### [WORK TO BE COMPLETED]
For the word "Context", state how many lines of the listing below contain it. Give the number and nothing more.

### [RECORDS PROVIDED]
(* ===== verification/SxeConnect.v ===== *)
(** * SxeConnect: starting, listening, accepting and connecting (lib-sxe/sxe.c)

    The initialisation of the library, the making of SXEs, and the calls and callbacks that give an SXE its socket. *)

From S2P Require Import Prelude SxeList Pool Buffer Objects Sxe SxeSend.

(** The byte order of the network, on a little endian machine. *)
Definition htons (n : Z) : Z := u16 n mod 256 * 256 + u16 n / 256.
Definition zero_addr : sockaddr_in := mk_addr 0 0 0.
(** "INADDR_ANY" *)
Definition INADDR_ANY_text : list Z := [73; 78; 65; 68; 68; 82; 95; 65; 78; 89].
Definition INADDR_ANY : Z := 0.
Definition PIPE_PATH_MAX : Z := 108.

Section Connect.
Context {A : Type} `{Build, Kernel, Layout}.
Abbreviation M := (cmd (world A)).
(** The library function inet_addr, and what fresh memory holds. *)
Context (inet_addr : list Z -> Z) (raw : Z -> SXE).

(** ** The library *)

(** lib-sxe/sxe.c:207-232, sxe_is_valid. [this] is an address. *)
Definition sxe_is_valid (this : Z) : M bool :=
  g ← gets w_globals;
  let stride := SIZEOF_SXE + g_extra_size g in
  mret (negb ((this <? g_array g) || (g_array g + (g_array_total g - 1) * stride <? this))
        && ((this - g_array g) mod stride =? 0)).

(** lib-sxe/sxe.c:240-244, sxe_diag_get_free_count. *)
Definition sxe_diag_get_free_count : M Z := array ← global g_array; on_objs (pool_number_in array SXE_STATE_FREE).
(** lib-sxe/sxe.c:252-256, sxe_diag_get_used_count. *)
Definition sxe_diag_get_used_count : M Z := array ← global g_array; on_objs (pool_number_in array SXE_STATE_USED).

(** lib-sxe/sxe.c:261-276, sxe_register. *)
Definition sxe_register (number_of_connections extra_size : Z) : M unit :=
  upd_global (fun g => set_g_array_total (u32 (g_array_total g + number_of_connections)) g);;
  inited ← global g_inited;
  lift (assert1 (negb inited));;
  upd_global (fun g => if g_extra_size g <? extra_size then set_g_extra_size extra_size g else g).

(** lib-sxe/sxe.c:307-347, sxe_init. The elements of the new pool hold what was in the memory; none is watched. *)
Definition sxe_init : M SXE_RETURN :=
  inited ← global g_inited;
  lift (assert1 (negb inited));;
  total ← global g_array_total;
  lift (assert1 (0 <? total));;
  extra ← global g_extra_size;
  now ← global g_now;
  array ← on_objs (pool_new total (SIZEOF_SXE + extra) SXE_STATE_NUMBER_OF_STATES true now);
  modify (with_sxes (fun _ => list_to_map ((fun n => (Z.of_nat n, raw (Z.of_nat n))) <$> seq 0 (Z.to_nat total))));;
  upd_global (fun g => set_g_inited true (set_g_main_loop true (set_g_array array g)));;
  mret SXE_RETURN_OK.

(** lib-sxe/sxe.c:349-373, sxe_fini. *)
Definition sxe_fini : M SXE_RETURN :=
  array ← global g_array;
  if array =? NULL then mret SXE_RETURN_ERROR_INTERNAL
  else
    on_objs (modify (set_pools (delete array)));;
    modify (with_sxes (fun _ => ∅));;
    upd_global (fun g => set_g_inited false (set_g_stat_total_read 0 (set_g_stat_total_accept 0
      (set_g_array NULL (set_g_array_total 0 (set_g_extra_size 0 g))))));;
    mret SXE_RETURN_OK.

(** lib-sxe/sxe.c:1234-1241, sxe_set_listen_backlog. *)
Definition sxe_set_listen_backlog (listen_backlog : Z) : M unit := upd_global (set_g_listen_backlog listen_backlog).

(** ** New SXEs *)

(** lib-sxe/sxe.c:455-503, sxe_new. *)
Definition sxe_new (local_ip : list Z) (local_port in_event_connected in_event_read in_event_close : Z)
  (is_stream : bool) (path : option (list Z)) : M (option Z) :=
  local_addr ←
    match path with
    | Some p => lift (assert1 (zlen p <? PIPE_PATH_MAX));; mret zero_addr
    | None =>
        mret (mk_addr AF_INET (htons local_port) (if bool_decide (local_ip = INADDR_ANY_text) then INADDR_ANY else inet_addr local_ip))
    end;
  sxe_new_internal local_addr in_event_connected in_event_read in_event_close is_stream path.

(** lib-sxe/sxe.c:507-515, sxe_new_pipe. *)
Definition sxe_new_pipe (path : list Z) (in_event_connected in_event_read in_event_close : Z) : M (option Z) :=
  sxe_new [] 0 in_event_connected in_event_read in_event_close true (Some path).
(** lib-sxe/sxe.c:518-527, sxe_new_tcp. *)
Definition sxe_new_tcp (local_ip : list Z) (local_port in_event_connected in_event_read in_event_close : Z) : M (option Z) :=
  sxe_new local_ip local_port in_event_connected in_event_read in_event_close true None.
(** lib-sxe/sxe.c:529-536, sxe_new_udp. *)
Definition sxe_new_udp (local_ip : list Z) (local_port in_event_read : Z) : M (option Z) :=
  sxe_new local_ip local_port NULL in_event_read NULL false None.

(** ** Sockets *)

Definition O_NONBLOCK : Z := 2048.
(** lib-sxe-socket/sxe-socket.c:47-63, sxe_socket_set_nonblock. *)
Definition sxe_socket_set_nonblock (sock : Z) (flag : bool) : M Z :=
  f ← sys (Sys_getfl sock);
  if r_ret f <? 0 then mret (-1)
  else
    r ← sys (Sys_setfl sock (if flag then Z.lor (r_ret f) O_NONBLOCK else Z.ldiff (r_ret f) O_NONBLOCK));
    mret (if r_ret r <? 0 then -1 else 0).

Definition SXE_UDP_SO_RCVBUF_SIZE : Z := 32 * 1024 * 1024.
Definition set_option (sock : Z) (opt : sockopt) (v : Z) : M unit := r ← sys (Sys_setsockopt sock opt v); verify6 (0 <=? r_ret r).

(** lib-sxe/sxe.c:544-625, sxe_set_socket_options. *)
Definition sxe_set_socket_options (this sock : Z) : M unit :=
  s ← rd_sxe this;
  r ← sxe_socket_set_nonblock sock true;
  verify6 (0 <=? r);;
  if bool_decide (s_path s <> None) then mret tt
  else if has_flag s SXE_FLAG_IS_STREAM then
    set_option sock SO_REUSEADDR 1;;
    set_option sock SO_LINGER 0;;
    set_option sock TCP_NODELAY 1
  else
    set_option sock SO_RCVBUF SXE_UDP_SO_RCVBUF_SIZE;;
    r ← sys (Sys_getsockopt sock SO_RCVBUF);
    verify6 (0 <=? r_ret r).

(** lib-sxe/sxe.c:1113-1132, sxe_get_local_addr. *)
Definition sxe_get_local_addr (this : Z) : M sockaddr_in :=
  s ← rd_sxe this;
  lift (assert1 (bool_decide (s_path s = None)));;
  (if negb (sin_port (s_local_addr s) =? 0) then mret tt
   else
     r ← sys (Sys_getsockname (s_socket s));
     if r_ret r <? 0 then mret tt else upd_sxe this (set_s_local_addr (r_addr r)));;
  s ← rd_sxe this;
  mret (s_local_addr s).

(** lib-sxe/sxe.c:1175-1210, sxe_listen_plus. Binding a new socket; the result when it fails. *)
Definition bind_listener (this socket_listen : Z) : M (option SXE_RETURN) :=
  s ← rd_sxe this;
  address ←
    match s_path s with
    | Some path => sys (Sys_unlink path);; mret (Unix path)
    | None => mret (Inet (s_local_addr s))
    end;
  sxe_set_socket_options this socket_listen;;
  b ← sys (Sys_bind socket_listen address);
  if r_ret b <? 0 then
    mret (Some (if r_errno b =? EADDRINUSE then SXE_RETURN_ERROR_ADDRESS_IN_USE else SXE_RETURN_ERROR_INTERNAL))
  else if has_flag s SXE_FLAG_IS_STREAM then
    backlog ← global g_listen_backlog;
    l ← sys (Sys_listen socket_listen backlog);
    mret (if r_ret l <? 0 then Some SXE_RETURN_ERROR_INTERNAL else None)
  else mret None.

(** lib-sxe/sxe.c:1143-1232, sxe_listen_plus. *)
Definition sxe_listen_plus (this flags : Z) : M SXE_RETURN :=
  free ← sxe_is_free this;
  lift (assert1 (negb free));;
  lift (assert1 (Z.ldiff flags SXE_FLAG_IS_ONESHOT =? 0));;
  s ← rd_sxe this;
  if negb (s_socket s =? SXE_SOCKET_INVALID) then mret SXE_RETURN_ERROR_INTERNAL
  else
    r ← sys (Sys_socket (bool_decide (s_path s <> None)) (has_flag s SXE_FLAG_IS_STREAM));
    let socket_listen := r_ret r in
    if socket_listen =? SXE_SOCKET_INVALID then mret SXE_RETURN_ERROR_INTERNAL
    else
      failed ← bind_listener this socket_listen;
      match failed with
      | Some result => sys (Sys_close socket_listen);; mret result
      | None =>
          upd_sxe this (fun s => set_s_socket_as_fd socket_listen (set_s_socket socket_listen (set_s_flags (Z.lor (s_flags s) flags) s)));;
          ev_async_init this false;;
          sxe_private_set_watch_events this (if has_flag s SXE_FLAG_IS_STREAM then sxe_io_cb_accept_ptr else sxe_io_cb_read_ptr) EV_READ false;;
          mret SXE_RETURN_OK
      end.

(** lib-sxe/sxe.h:113-113, sxe_listen. *)
Definition sxe_listen (this : Z) : M SXE_RETURN := sxe_listen_plus this 0.
(** lib-sxe/sxe.h:114-114, sxe_listen_oneshot. *)
Definition sxe_listen_oneshot (this : Z) : M SXE_RETURN := sxe_listen_plus this SXE_FLAG_IS_ONESHOT.

(** lib-sxe/sxe.c:1269-1277, sxe_construct_address. *)
Definition sxe_construct_address (ip : list Z) (port : Z) : sockaddr_in := mk_addr AF_INET (htons port) (inet_addr ip).

(** lib-sxe/sxe.c:1349-1371, sxe_connect. The local address, unless any will do; the result when it cannot be had. *)
Definition bind_local (this that_socket : Z) : M (option SXE_RETURN) :=
  s ← rd_sxe this;
  if (sin_port (s_local_addr s) =? 0) && (sin_addr (s_local_addr s) =? INADDR_ANY) then mret None
  else
    b ← sys (Sys_bind that_socket (Inet (s_local_addr s)));
    mret (if r_ret b =? -1
          then Some (if r_errno b =? EADDRINUSE then SXE_RETURN_ERROR_ADDRESS_IN_USE else SXE_RETURN_ERROR_INTERNAL)
          else None).

(** lib-sxe/sxe.c:1293-1425, sxe_connect. On the errors behind the call of socket, the socket is not closed. *)
Definition sxe_connect (this : Z) (peer_ip : list Z) (peer_port : Z) : M SXE_RETURN :=
  free ← sxe_is_free this;
  lift (assert1 (negb free));;
  s ← rd_sxe this;
  if negb (s_socket s =? SXE_SOCKET_INVALID) then mret SXE_RETURN_ERROR_ALREADY_CONNECTED
  else
    r ← sys (Sys_socket (bool_decide (s_path s <> None)) true);
    let that_socket := r_ret r in
    if that_socket =? SXE_SOCKET_INVALID then mret SXE_RETURN_ERROR_INTERNAL
    else
      failed ← match s_path s with
               | Some _ => mret None
               | None =>
                   failed ← bind_local this that_socket;
                   match failed with
                   | None => upd_sxe this (set_s_peer_addr (sxe_construct_address peer_ip peer_port))
                   | Some _ => mret tt
                   end;;
                   mret failed
               end;
      match failed with
      | Some result => mret result
      | None =>
          s ← rd_sxe this;
          sxe_set_socket_options this that_socket;;
          ev_async_init this false;;
          ev_io_init this sxe_io_cb_connect_ptr that_socket EV_WRITE;;
          ev_io_start this;;
          c ← sys (Sys_connect that_socket (match s_path s with Some p => Unix p | None => Inet (s_peer_addr s) end));
          if (r_ret c =? -1) && negb (r_errno c =? EINPROGRESS) && negb (r_errno c =? EWOULDBLOCK) then
            ev_io_stop this;; mret SXE_RETURN_ERROR_INTERNAL
          else
            upd_sxe this (fun s => set_s_socket_as_fd that_socket (set_s_socket that_socket s));;
            (if debug && bool_decide (s_path s <> None) then sys (Sys_getsockname that_socket);; mret tt else mret tt);;
            mret SXE_RETURN_OK
      end.

(** lib-sxe/sxe.c:1245-1256, sxe_connect_pipe. *)
Definition sxe_connect_pipe (this : Z) : M SXE_RETURN := sxe_connect this [] 0.

(** ** The callbacks of the loop *)
Context `{!Callbacks A}.

Definition connected_event (this : Z) : M unit :=
  s ← rd_sxe this;
  if negb (s_in_event_connected s =? NULL) then call_connected (s_in_event_connected s) this else mret tt.

(** lib-sxe/sxe.c:1047-1102, sxe_io_cb_connect. *)
Definition sxe_io_cb_connect (this : Z) : M unit :=
  s ← rd_sxe this;
  r ← sys (Sys_so_error (s_socket s));
  if (r_ret r =? -1) || negb (r_value r =? 0) then
    s ← rd_sxe this;
    (if negb (s_in_event_close s =? NULL) then call_close (s_in_event_close s) this else mret tt);;
    sxe_close this;;
    mret tt
  else
    sxe_watch_read this;;
    connected_event this.

(** lib-sxe/sxe.c:991-1010, sxe_io_cb_accept. The SXE of the accepted connection, or none when all are in use. *)
Definition accept_sxe (this that_socket : Z) : M (option Z) :=
  s ← rd_sxe this;
  sxe_set_socket_options this that_socket;;
  if has_flag s SXE_FLAG_IS_ONESHOT then
    ev_io_stop this;;
    sys (Sys_close (s_socket_as_fd s));;
    upd_sxe this (set_s_socket_as_fd (-1));;
    sys (Sys_close (s_socket s));;
    mret (Some this)
  else
    sxe_new_internal (s_local_addr s) (s_in_event_connected s) (s_in_event_read s) (s_in_event_close s)
      (has_flag s SXE_FLAG_IS_STREAM) (s_path s).

(** lib-sxe/sxe.c:940-1041, sxe_io_cb_accept. The loop. *)
Fixpoint accept_loop (fuel : nat) (this : Z) : M unit :=
  match fuel with
  | O => lift Fault
  | S fuel =>
      s ← rd_sxe this;
      r ← sys (Sys_accept (s_socket s));
      let that_socket := r_ret r in
      if that_socket =? SXE_SOCKET_INVALID then mret tt
      else
        (if debug && bool_decide (s_path s <> None) then
           c ← sys (Sys_getsockopt that_socket SO_PEERCRED); verify6 (0 <=? r_ret c)
         else mret tt);;
        that ← accept_sxe this that_socket;
        match that with
        | None => sys (Sys_close that_socket);; mret tt
        | Some that =>
            s ← rd_sxe this;
            upd_sxe that (fun t =>
              set_s_peer_addr (r_addr r) (set_s_user_data (s_user_data s) (set_s_socket_as_fd that_socket (set_s_socket that_socket t))));;
            ev_async_init that false;;
            sxe_private_set_watch_events that sxe_io_cb_read_ptr EV_READ false;;
            upd_global (fun g => set_g_stat_total_accept (u32 (g_stat_total_accept g + 1)) g);;
            connected_event that;;
            s ← rd_sxe this;
            if bool_decide (s_path s = None) && negb (this =? that) then accept_loop fuel this else mret tt
        end
  end.

(** lib-sxe/sxe.c:923-1045, sxe_io_cb_accept. [waiting] is more than the number of connections that the kernel has. *)
Definition sxe_io_cb_accept (waiting : nat) (this revents : Z) : M unit :=
  verify6 (revents =? EV_READ);; accept_loop waiting this.

(** lib-sxe/sxe.c:1937-1955, sxe_socketpair_connected_cb. *)
Definition sxe_socketpair_connected_cb (this : Z) : M unit :=
  ev_async_stop this;;
  connected_event this;;
  ev_io_start this.

(** lib-sxe/sxe.c:1957-2010, sxe_new_socketpair. The SXE, and the other end. *)
Definition sxe_new_socketpair (in_event_connected in_event_read in_event_close : Z) : M (option (Z * Z)) :=
  r ← sys Sys_socketpair;
  lift (assert1 (0 <=? r_ret r));;
  let '(pair0, pair1) := (r_ret r, r_value r) in
  keeper ← sxe_new_internal zero_addr in_event_connected in_event_read in_event_close true None;
  match keeper with
  | None => sys (Sys_close pair0);; sys (Sys_close pair1);; mret None
  | Some keeper =>
      upd_sxe keeper (fun s => set_s_socket_as_fd pair0 (set_s_socket pair0 s));;
      sxe_socket_set_nonblock pair0 true;;
      ev_async_init keeper true;;
      ev_io_init keeper sxe_io_cb_read_ptr pair0 EV_READ;;
      upd_sxe keeper (set_s_async (mk_async true true true));;
      mret (Some (keeper, pair1))
  end.

(** ** The loop *)

(** What libev calls for a watcher that is started and whose event [revents] has come. *)
Definition io_event (waiting : nat) (this revents : Z) : M unit :=
  s ← rd_sxe this;
  if ev_is_active s then
    match io_cb (s_io s) with
    | sxe_io_cb_read_ptr => sxe_io_cb_read this revents
    | sxe_io_cb_accept_ptr => sxe_io_cb_accept waiting this revents
    | sxe_io_cb_connect_ptr => sxe_io_cb_connect this
    | sxe_io_cb_send_buffers_ptr => sxe_io_cb_send_buffers this
    | sxe_io_cb_notify_writable_ptr => sxe_io_cb_notify_writable this
    | sxe_io_cb_sendfile_ptr => sxe_io_cb_sendfile this
    end
  else mret tt.
End Connect.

### [ANSWER TO THIS TASK]
3